(** The results so far decide the verdict. *)
Definition verdict_ok v (r : AccessVerificationResult) : Prop :=
  av_passed r = forallb at_passed (av_results r) /\
  av_critical_failures r =
    map at_capability_id (filter (fun t => at_passed t = false) (av_results r)) /\
  Forall (fun t => (at_passed t = true -> at_capability_id t ∈ cv_authorized v) /\
    (at_capability_id t = "repository.read" -> at_passed t = false)) (av_results r).
Lemma add_test_ok v r t cap :
  verdict_ok v r -> at_capability_id t = cap ->
  (at_passed t = true -> cap ∈ cv_authorized v) ->
  (cap = "repository.read" -> at_passed t = false) ->
  verdict_ok v (if at_passed t
    then mkVerification (av_passed r) (av_results r ++ [t]) (av_critical_failures r)
    else mkVerification false (av_results r ++ [t]) (av_critical_failures r ++ [cap])).
Proof.
  intros (Hp & Hf & Ha) Hid Hauth Hrr.
  assert (Forall (fun t => (at_passed t = true -> at_capability_id t ∈ cv_authorized v) /\
    (at_capability_id t = "repository.read" -> at_passed t = false)) (av_results r ++ [t])) as HF.
  { apply Forall_app. split; [done|]. constructor; [by rewrite Hid|done]. }
  unfold verdict_ok. destruct (at_passed t) eqn:E; simpl;
    rewrite forallb_app, filter_app, map_app, filter_cons; simpl; rewrite E.
  - rewrite decide_False by done. by rewrite Hp, Hf, !andb_true_r, app_nil_r.
  - rewrite decide_True by done. simpl. by rewrite Hf, Hid, andb_false_r.
Qed.
Definition extends v (caps : list string) (r : AccessVerificationResult)
    (res : result AccessVerificationResult) : Prop :=
  match res with
  | Ok r' => verdict_ok v r' /\
      map at_capability_id (av_results r') = map at_capability_id (av_results r) ++ caps
  | Raise e => exn_type e = Unmodelled
  end.
Lemma check_capability_ok v cap r s :
  verdict_ok v r ->
  wp (check_capability files work_dir v cap r) s (fun _ res => extends v [cap] r res).
Proof.
  intros Hr. unfold check_capability. apply wp_bind.
  destruct (str_in cap (cv_authorized v)) eqn:E.
  - eapply wp_mono; [apply run_test_outcome|]. intros s1 [t|e]; [|done].
    intros [Hid Hrr]. apply wp_ret. split.
    + apply add_test_ok; auto. intros _. by apply str_in_true.
    + destruct (at_passed t); simpl; by rewrite map_app; simpl; rewrite Hid.
  - apply wp_ret, wp_ret. split; [|simpl; by rewrite map_app].
    by apply (add_test_ok v r (unauthorized cap)).
Qed.
Lemma check_all_ok v caps r s :
  verdict_ok v r ->
  wp (check_all files work_dir v caps r) s (fun _ res => extends v caps r res).
Proof.
  revert r s. induction caps as [|cap caps IH]; intros r s Hr.
  - split; [done|by rewrite app_nil_r].
  - simpl. apply wp_bind. eapply wp_mono; [by apply check_capability_ok|].
    intros s1 [r1|e]; [|done]. intros [H1 H2]. eapply wp_mono; [by apply IH|].
    intros s2 [r2|e]; [|done]. intros [H3 H4]. split; [done|].
    by rewrite H4, H2, <- app_assoc.
Qed.
Lemma unavailable_wp wid w msg s : dget wid (wk_workers s) = Some w ->
  wp (unavailable has_telemetry telemetry_ok wid msg) s
    (fun s' r => r = Ok Returned /\ settled wid s').
Proof.
  intros Hw. apply wp_bind, wp_modify. apply wp_bind.
  apply (wupd_wp _ _ w); [done|]. intros s1 W1 C1. apply wp_bind, emit_wp.
  intros s2 W2 C2. apply wp_ret. split; [done|]. eexists. rewrite W2, C2. split; [done|].
  rewrite C1. unfold agrees. simpl. set_solver.
Qed.

(** What the body leaves: a terminal status to conclude from, a worker that
    is already settled, or an exception for the handler. *)
Definition body_post (wid : string) (s' : WkSt) (r : result run_outcome) : Prop :=
  match r with
  | Ok Finished => (exists w', dget wid (wk_workers s') = Some w') /\
                   terminal_status (c_status (wk_ctx s'))
  | Ok Returned => settled wid s'
  | Raise _ => exists w', dget wid (wk_workers s') = Some w'
  end.

Lemma on_exec_workers {A} (m : M ExSt A) s :
  wp (on_exec m) s (fun s' _ => wk_workers s' = wk_workers s).
Proof. apply wp_zoom. unfold wp. by destruct (m _). Qed.

Lemma execute_terminal task s :
  wp (on_exec (execute task)) s (fun s' _ =>
    wk_workers s' = wk_workers s /\ terminal_status (c_status (wk_ctx s'))).
Proof.
  apply wp_zoom. eapply wp_mono; [apply execute_status|]. intros e r He. simpl.
  split; [done|]. exact He.
Qed.
Lemma reconcile_record_ok r e : en_faults e = [] -> exists e',
  reconcile_record r e = (e', Ok (orphaned (en_events e) r || unproven (en_events e) r))
  /\ extends_by_gaps e e'
  /\ (orphaned (en_events e) r = true ->
      dget (cr_continuity_id r) (en_records e') = Some (settled (en_events e) r))
  /\ (forall k, k <> cr_continuity_id r -> dget k (en_records e') = dget k (en_records e)).
Proof.
  intros Hf. unfold reconcile_record, mbind, M_bind.
  destruct (check_orphan_ok r e Hf) as (e1 & H1 & X1 & R1). rewrite H1. cbv beta iota.
  destruct (check_complete_ok (settled (en_events e) r) e1) as (e2 & H2 & X2 & R2);
    [by destruct X1 as [-> _]|]. rewrite H2.
  rewrite (unproven_extends _ _ _ X1) in *.
  pose proof (extends_trans _ _ _ X1 X2) as X12.
  assert (Hid : cr_continuity_id (settled (en_events e) r) = cr_continuity_id r)
    by (unfold settled; by destruct (orphaned _ _)).
  assert (exists e3, (if cr_mission_id (settled (en_events e) r) =s "MISSION-002-R2-PHYSICAL"
      then reconcile_mission_002 (settled (en_events e) r) else mret tt) e2 = (e3, Ok tt)
    /\ extends_by_gaps e2 e3
    /\ (cr_status (settled (en_events e) r) <> CS_COMPLETE -> en_records e3 = en_records e2)
    /\ (forall k, k <> cr_continuity_id r -> dget k (en_records e3) = dget k (en_records e2)))
    as (e3 & H3 & X3 & R3 & R4).
  { destruct (_ =s _); [|exists e2; eauto using extends_refl].
    destruct (mission_002_ok (settled (en_events e) r) e2) as (e3 & ? & ? & ? & ?);
      [by destruct X12 as [-> _]|]. rewrite Hid in *. eauto 10. }
  rewrite H3. exists e3. split_and!.
  - do 3 f_equal. unfold settled. by destruct (orphaned _ _).
  - by eapply extends_trans.
  - intros Ho. rewrite R3, R2, R1, Ho.
    + apply dget_dset_same.
    + unfold settled. rewrite Ho. simpl. by apply orphan_status_incomplete.
  - intros k Hk. rewrite R4, R2, R1 by done.
    destruct (orphaned _ _); [by apply dget_dset_other|done].
Qed.

Lemma reconcile_records_ok rs : forall e0 e st, en_faults e = [] -> extends_by_gaps e0 e ->
  NoDup (cr_continuity_id <$> rs) ->
  exists e', reconcile_records rs st e
    = (e', Ok (if existsb (incoherent (en_events e0)) rs then RECONCILIATION_REQUIRED else st))
  /\ extends_by_gaps e0 e'
  /\ (forall r, r ∈ rs -> orphaned (en_events e0) r = true ->
        dget (cr_continuity_id r) (en_records e') = Some (settled (en_events e0) r))
  /\ (forall k, k ∉ cr_continuity_id <$> rs -> dget k (en_records e') = dget k (en_records e)).
Proof.
  induction rs as [|r rs IH]; intros e0 e st Hf Hx Hn; simpl.
  { exists e. split_and!; try done. by intros r ?%not_elem_of_nil. }
  rewrite fmap_cons in Hn. apply NoDup_cons in Hn as [Hni Hn].
  destruct (reconcile_record_ok r e Hf) as (e1 & H1 & X1 & S1 & K1).
  unfold mbind, M_bind. rewrite H1.
  rewrite (orphaned_extends _ _ r Hx), (unproven_extends _ _ r Hx) in *.
  assert (settled (en_events e) r = settled (en_events e0) r) as Hset.
  { unfold settled, orphan_status. rewrite (orphaned_extends _ _ r Hx).
    destruct Hx as [_ (g & -> & HF)]. by rewrite step_events_gaps by (done || set_solver). }
  rewrite Hset in *.
  destruct (IH e0 e1 (if incoherent (en_events e0) r then RECONCILIATION_REQUIRED else st))
    as (e2 & H2 & X2 & S2 & K2); [by destruct X1 as [-> _]|by eapply extends_trans|done|].
  exists e2. fold (incoherent (en_events e0) r). rewrite H2. split_and!; [|done| |].
  - by destruct (incoherent _ r), (existsb _ _).
  - intros r' [->|Hr]%elem_of_cons Ho; [|by apply S2]. rewrite K2 by done. by apply S1.
  - intros k [Hk1 Hk2]%not_elem_of_cons. rewrite K2 by done. by apply K1.
Qed.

####

» **Task requirements**
What you return must be an exact retyping of the lines above starting at the line with "apply (wupd_wp _" and ending at the line with "split; [done|]. exact He.", and nothing besides.

» **Answer below**
  apply (wupd_wp _ _ w); [done|]. intros s1 W1 C1. apply wp_bind, emit_wp.
  intros s2 W2 C2. apply wp_ret. split; [done|]. eexists. rewrite W2, C2. split; [done|].
  rewrite C1. unfold agrees. simpl. set_solver.
Qed.

(** What the body leaves: a terminal status to conclude from, a worker that
    is already settled, or an exception for the handler. *)
Definition body_post (wid : string) (s' : WkSt) (r : result run_outcome) : Prop :=
  match r with
  | Ok Finished => (exists w', dget wid (wk_workers s') = Some w') /\
                   terminal_status (c_status (wk_ctx s'))
  | Ok Returned => settled wid s'
  | Raise _ => exists w', dget wid (wk_workers s') = Some w'
  end.

Lemma on_exec_workers {A} (m : M ExSt A) s :
  wp (on_exec m) s (fun s' _ => wk_workers s' = wk_workers s).
Proof. apply wp_zoom. unfold wp. by destruct (m _). Qed.

Lemma execute_terminal task s :
  wp (on_exec (execute task)) s (fun s' _ =>
    wk_workers s' = wk_workers s /\ terminal_status (c_status (wk_ctx s'))).
Proof.
  apply wp_zoom. eapply wp_mono; [apply execute_status|]. intros e r He. simpl.
  split; [done|]. exact He.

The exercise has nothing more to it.